*Your objective*.
From the opening line of the records through the line bearing "Lemma press_step_idle (w", set down every line exactly.

*Stored data*.
*** Begin section ***

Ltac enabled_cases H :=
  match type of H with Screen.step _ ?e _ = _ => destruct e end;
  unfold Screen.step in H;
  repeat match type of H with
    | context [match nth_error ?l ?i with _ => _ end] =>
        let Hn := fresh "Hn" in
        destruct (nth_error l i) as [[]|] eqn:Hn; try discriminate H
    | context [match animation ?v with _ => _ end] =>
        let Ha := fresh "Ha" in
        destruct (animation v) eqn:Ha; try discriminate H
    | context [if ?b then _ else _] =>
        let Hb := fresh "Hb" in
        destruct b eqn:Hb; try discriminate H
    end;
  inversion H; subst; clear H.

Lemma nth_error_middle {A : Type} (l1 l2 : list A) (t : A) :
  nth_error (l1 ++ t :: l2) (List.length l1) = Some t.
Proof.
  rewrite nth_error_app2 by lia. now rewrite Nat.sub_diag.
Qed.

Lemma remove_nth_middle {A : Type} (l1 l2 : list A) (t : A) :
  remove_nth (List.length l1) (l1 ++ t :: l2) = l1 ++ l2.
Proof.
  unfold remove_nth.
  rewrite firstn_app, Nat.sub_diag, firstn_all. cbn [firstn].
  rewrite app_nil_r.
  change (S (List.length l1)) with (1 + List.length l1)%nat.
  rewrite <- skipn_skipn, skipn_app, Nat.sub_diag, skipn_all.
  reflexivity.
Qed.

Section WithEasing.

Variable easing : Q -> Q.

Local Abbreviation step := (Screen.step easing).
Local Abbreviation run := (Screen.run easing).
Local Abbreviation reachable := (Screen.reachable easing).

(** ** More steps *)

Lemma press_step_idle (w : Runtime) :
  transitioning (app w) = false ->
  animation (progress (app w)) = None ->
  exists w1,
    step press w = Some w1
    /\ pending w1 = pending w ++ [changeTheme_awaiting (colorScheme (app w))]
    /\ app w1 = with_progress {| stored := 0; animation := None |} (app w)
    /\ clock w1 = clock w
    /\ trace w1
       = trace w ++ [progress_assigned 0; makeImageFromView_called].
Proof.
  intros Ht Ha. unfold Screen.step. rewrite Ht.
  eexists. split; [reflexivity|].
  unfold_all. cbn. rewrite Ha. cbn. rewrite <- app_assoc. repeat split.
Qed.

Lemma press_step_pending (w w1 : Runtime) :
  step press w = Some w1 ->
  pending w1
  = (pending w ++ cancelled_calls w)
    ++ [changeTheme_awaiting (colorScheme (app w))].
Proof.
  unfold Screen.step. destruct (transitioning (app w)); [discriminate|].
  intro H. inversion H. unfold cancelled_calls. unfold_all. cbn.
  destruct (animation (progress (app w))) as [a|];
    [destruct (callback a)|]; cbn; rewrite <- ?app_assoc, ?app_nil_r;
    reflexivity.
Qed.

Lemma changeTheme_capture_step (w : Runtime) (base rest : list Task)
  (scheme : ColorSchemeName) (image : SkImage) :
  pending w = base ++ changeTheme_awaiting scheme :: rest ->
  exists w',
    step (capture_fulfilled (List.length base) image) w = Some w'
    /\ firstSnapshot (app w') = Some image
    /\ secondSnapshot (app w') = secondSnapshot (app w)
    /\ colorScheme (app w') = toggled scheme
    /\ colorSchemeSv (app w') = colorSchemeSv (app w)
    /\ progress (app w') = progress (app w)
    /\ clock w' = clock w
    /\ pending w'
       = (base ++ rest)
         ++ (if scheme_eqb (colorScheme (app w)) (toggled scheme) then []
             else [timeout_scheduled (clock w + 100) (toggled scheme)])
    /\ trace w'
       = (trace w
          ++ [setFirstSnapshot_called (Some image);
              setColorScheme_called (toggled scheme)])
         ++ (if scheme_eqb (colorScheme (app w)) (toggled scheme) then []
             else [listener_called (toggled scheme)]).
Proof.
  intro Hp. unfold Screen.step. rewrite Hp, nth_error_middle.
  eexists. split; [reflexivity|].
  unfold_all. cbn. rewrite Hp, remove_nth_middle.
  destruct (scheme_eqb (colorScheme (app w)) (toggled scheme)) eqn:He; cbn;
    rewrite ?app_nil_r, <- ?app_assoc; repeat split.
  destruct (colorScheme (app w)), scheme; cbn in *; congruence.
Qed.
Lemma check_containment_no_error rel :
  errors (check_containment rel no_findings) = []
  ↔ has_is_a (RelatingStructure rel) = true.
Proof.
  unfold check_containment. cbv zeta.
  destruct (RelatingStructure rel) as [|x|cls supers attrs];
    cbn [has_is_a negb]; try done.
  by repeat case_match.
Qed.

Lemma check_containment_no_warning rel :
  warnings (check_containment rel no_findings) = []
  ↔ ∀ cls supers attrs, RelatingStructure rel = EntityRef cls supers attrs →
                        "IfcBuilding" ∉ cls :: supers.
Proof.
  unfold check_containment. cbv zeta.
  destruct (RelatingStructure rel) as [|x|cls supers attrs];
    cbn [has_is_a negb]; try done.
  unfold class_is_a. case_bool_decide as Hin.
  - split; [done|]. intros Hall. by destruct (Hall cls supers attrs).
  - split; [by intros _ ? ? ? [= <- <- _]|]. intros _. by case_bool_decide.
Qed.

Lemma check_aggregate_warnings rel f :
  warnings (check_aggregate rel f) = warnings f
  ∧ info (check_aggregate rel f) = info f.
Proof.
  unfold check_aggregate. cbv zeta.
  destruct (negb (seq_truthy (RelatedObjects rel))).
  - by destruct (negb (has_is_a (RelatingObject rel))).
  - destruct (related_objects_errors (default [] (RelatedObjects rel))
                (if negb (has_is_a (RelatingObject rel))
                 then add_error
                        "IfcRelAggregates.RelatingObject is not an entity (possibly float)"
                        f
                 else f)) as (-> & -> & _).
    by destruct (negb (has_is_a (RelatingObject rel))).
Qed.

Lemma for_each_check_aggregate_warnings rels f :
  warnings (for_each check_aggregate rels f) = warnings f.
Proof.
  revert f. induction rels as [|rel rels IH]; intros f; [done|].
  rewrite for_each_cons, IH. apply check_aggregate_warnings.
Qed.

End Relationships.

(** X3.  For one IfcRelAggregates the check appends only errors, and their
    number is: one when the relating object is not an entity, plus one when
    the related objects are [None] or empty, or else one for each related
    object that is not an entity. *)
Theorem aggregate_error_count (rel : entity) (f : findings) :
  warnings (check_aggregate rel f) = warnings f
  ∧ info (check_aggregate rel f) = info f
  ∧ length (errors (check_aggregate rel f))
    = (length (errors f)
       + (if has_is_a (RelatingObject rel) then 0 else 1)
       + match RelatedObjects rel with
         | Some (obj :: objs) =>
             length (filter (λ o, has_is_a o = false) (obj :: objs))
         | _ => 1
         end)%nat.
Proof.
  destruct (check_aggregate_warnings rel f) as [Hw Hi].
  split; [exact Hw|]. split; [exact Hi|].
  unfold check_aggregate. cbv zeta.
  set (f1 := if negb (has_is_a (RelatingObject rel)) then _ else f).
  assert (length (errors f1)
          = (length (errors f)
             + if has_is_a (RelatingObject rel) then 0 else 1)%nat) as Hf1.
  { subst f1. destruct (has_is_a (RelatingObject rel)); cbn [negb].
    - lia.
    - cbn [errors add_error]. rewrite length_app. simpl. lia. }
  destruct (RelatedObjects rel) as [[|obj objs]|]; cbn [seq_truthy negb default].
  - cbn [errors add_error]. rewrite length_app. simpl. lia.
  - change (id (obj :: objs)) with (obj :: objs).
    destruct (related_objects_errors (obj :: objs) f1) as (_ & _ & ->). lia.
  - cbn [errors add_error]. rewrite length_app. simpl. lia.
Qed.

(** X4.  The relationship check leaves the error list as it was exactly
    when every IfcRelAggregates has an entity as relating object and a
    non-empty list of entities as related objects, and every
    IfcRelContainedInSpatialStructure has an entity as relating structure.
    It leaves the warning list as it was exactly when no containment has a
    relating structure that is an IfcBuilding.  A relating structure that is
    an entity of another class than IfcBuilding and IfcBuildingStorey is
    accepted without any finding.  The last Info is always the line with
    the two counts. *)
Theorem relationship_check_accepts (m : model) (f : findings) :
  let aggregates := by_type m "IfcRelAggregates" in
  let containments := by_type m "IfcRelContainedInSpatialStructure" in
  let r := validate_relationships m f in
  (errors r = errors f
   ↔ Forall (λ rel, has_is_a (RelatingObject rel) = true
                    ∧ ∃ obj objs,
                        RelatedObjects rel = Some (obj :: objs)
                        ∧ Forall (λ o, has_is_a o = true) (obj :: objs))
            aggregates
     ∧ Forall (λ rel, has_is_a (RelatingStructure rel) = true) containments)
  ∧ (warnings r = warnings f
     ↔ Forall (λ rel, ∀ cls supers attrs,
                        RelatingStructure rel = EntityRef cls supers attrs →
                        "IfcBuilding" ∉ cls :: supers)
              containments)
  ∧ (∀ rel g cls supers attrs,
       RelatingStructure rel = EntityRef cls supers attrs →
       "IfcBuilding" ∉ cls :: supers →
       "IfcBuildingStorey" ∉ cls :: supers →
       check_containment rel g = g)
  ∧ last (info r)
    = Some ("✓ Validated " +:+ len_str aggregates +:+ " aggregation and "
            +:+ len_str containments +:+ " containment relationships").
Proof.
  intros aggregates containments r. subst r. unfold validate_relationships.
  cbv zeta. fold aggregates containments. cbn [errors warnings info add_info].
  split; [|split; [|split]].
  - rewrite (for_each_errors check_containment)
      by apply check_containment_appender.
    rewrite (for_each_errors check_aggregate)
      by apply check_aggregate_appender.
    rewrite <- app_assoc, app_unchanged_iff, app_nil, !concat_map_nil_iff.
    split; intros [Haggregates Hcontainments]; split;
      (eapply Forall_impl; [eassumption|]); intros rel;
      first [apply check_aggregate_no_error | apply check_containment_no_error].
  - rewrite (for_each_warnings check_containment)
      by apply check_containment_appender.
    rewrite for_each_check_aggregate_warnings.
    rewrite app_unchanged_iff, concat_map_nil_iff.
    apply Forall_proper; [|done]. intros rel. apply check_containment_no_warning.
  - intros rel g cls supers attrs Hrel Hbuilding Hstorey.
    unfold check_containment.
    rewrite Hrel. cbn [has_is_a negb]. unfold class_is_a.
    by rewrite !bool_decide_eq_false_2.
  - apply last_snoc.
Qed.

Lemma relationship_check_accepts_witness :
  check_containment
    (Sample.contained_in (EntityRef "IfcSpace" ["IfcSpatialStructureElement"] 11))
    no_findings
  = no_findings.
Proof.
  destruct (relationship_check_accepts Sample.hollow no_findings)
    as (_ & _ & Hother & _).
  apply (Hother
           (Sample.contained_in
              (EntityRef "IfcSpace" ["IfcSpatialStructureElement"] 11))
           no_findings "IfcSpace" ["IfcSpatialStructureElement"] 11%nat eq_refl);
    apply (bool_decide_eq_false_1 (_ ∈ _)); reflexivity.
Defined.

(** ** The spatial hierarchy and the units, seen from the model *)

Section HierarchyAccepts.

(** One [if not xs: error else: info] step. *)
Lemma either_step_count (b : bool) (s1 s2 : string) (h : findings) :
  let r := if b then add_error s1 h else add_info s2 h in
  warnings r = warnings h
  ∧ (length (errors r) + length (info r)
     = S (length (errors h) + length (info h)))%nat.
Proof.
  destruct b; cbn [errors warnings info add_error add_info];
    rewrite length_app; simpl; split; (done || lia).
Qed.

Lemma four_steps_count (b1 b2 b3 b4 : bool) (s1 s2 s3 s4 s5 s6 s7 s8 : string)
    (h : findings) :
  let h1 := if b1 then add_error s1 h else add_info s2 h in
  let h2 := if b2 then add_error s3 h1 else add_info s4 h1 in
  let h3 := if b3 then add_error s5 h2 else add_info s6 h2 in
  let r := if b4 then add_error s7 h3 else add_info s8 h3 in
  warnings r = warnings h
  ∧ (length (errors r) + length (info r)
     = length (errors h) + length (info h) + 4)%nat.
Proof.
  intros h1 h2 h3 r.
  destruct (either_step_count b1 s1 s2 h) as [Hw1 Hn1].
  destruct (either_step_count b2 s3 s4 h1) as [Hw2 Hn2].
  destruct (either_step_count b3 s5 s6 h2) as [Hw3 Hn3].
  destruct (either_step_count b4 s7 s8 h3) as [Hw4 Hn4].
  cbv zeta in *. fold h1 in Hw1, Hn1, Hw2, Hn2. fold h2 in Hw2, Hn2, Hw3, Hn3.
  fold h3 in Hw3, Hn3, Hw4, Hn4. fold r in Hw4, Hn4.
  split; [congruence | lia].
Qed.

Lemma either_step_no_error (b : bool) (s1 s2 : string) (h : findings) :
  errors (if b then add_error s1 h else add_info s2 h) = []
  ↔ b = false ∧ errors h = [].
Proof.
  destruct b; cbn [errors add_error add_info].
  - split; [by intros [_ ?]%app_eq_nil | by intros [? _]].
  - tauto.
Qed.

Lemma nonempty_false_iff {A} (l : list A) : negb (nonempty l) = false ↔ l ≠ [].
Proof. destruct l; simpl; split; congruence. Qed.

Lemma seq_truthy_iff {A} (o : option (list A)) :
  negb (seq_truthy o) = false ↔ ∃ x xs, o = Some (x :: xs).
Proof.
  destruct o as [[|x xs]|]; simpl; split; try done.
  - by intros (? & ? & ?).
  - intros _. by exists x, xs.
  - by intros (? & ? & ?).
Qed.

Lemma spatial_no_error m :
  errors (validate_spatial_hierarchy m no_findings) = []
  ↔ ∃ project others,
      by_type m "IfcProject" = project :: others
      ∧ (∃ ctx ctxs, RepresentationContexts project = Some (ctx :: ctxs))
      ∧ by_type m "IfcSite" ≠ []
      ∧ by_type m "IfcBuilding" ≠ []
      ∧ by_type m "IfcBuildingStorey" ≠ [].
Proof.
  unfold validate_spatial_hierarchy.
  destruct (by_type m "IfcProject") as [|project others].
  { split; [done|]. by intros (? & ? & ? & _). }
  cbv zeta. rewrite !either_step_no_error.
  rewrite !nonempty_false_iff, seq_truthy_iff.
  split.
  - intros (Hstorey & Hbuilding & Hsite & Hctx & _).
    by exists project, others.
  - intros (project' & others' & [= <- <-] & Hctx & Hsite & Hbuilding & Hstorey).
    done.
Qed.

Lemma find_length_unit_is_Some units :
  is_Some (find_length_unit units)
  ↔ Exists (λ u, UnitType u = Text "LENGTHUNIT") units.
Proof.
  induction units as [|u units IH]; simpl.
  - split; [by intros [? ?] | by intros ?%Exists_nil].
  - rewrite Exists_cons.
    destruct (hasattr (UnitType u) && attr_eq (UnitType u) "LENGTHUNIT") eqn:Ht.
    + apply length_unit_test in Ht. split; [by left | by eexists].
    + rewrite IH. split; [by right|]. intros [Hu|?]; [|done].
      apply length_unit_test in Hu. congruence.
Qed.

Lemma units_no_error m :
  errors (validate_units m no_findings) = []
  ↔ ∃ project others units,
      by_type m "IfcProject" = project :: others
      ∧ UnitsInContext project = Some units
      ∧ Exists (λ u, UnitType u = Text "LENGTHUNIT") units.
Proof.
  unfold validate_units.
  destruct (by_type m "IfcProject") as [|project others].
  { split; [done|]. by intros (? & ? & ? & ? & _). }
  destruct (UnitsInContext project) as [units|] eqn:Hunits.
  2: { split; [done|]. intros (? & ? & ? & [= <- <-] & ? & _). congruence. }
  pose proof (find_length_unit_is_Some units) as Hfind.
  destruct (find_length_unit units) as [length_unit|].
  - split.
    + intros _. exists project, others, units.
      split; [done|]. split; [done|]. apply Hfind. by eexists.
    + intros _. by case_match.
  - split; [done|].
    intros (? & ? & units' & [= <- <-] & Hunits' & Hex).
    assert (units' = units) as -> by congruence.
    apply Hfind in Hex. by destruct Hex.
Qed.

*** End section ***

*Written response*.
Ltac enabled_cases H :=
  match type of H with Screen.step _ ?e _ = _ => destruct e end;
  unfold Screen.step in H;
  repeat match type of H with
    | context [match nth_error ?l ?i with _ => _ end] =>
        let Hn := fresh "Hn" in
        destruct (nth_error l i) as [[]|] eqn:Hn; try discriminate H
    | context [match animation ?v with _ => _ end] =>
        let Ha := fresh "Ha" in
        destruct (animation v) eqn:Ha; try discriminate H
    | context [if ?b then _ else _] =>
        let Hb := fresh "Hb" in
        destruct b eqn:Hb; try discriminate H
    end;
  inversion H; subst; clear H.

Lemma nth_error_middle {A : Type} (l1 l2 : list A) (t : A) :
  nth_error (l1 ++ t :: l2) (List.length l1) = Some t.
Proof.
  rewrite nth_error_app2 by lia. now rewrite Nat.sub_diag.
Qed.

Lemma remove_nth_middle {A : Type} (l1 l2 : list A) (t : A) :
  remove_nth (List.length l1) (l1 ++ t :: l2) = l1 ++ l2.
Proof.
  unfold remove_nth.
  rewrite firstn_app, Nat.sub_diag, firstn_all. cbn [firstn].
  rewrite app_nil_r.
  change (S (List.length l1)) with (1 + List.length l1)%nat.
  rewrite <- skipn_skipn, skipn_app, Nat.sub_diag, skipn_all.
  reflexivity.
Qed.

Section WithEasing.

Variable easing : Q -> Q.

Local Abbreviation step := (Screen.step easing).
Local Abbreviation run := (Screen.run easing).
Local Abbreviation reachable := (Screen.reachable easing).

(** ** More steps *)

Lemma press_step_idle (w : Runtime) :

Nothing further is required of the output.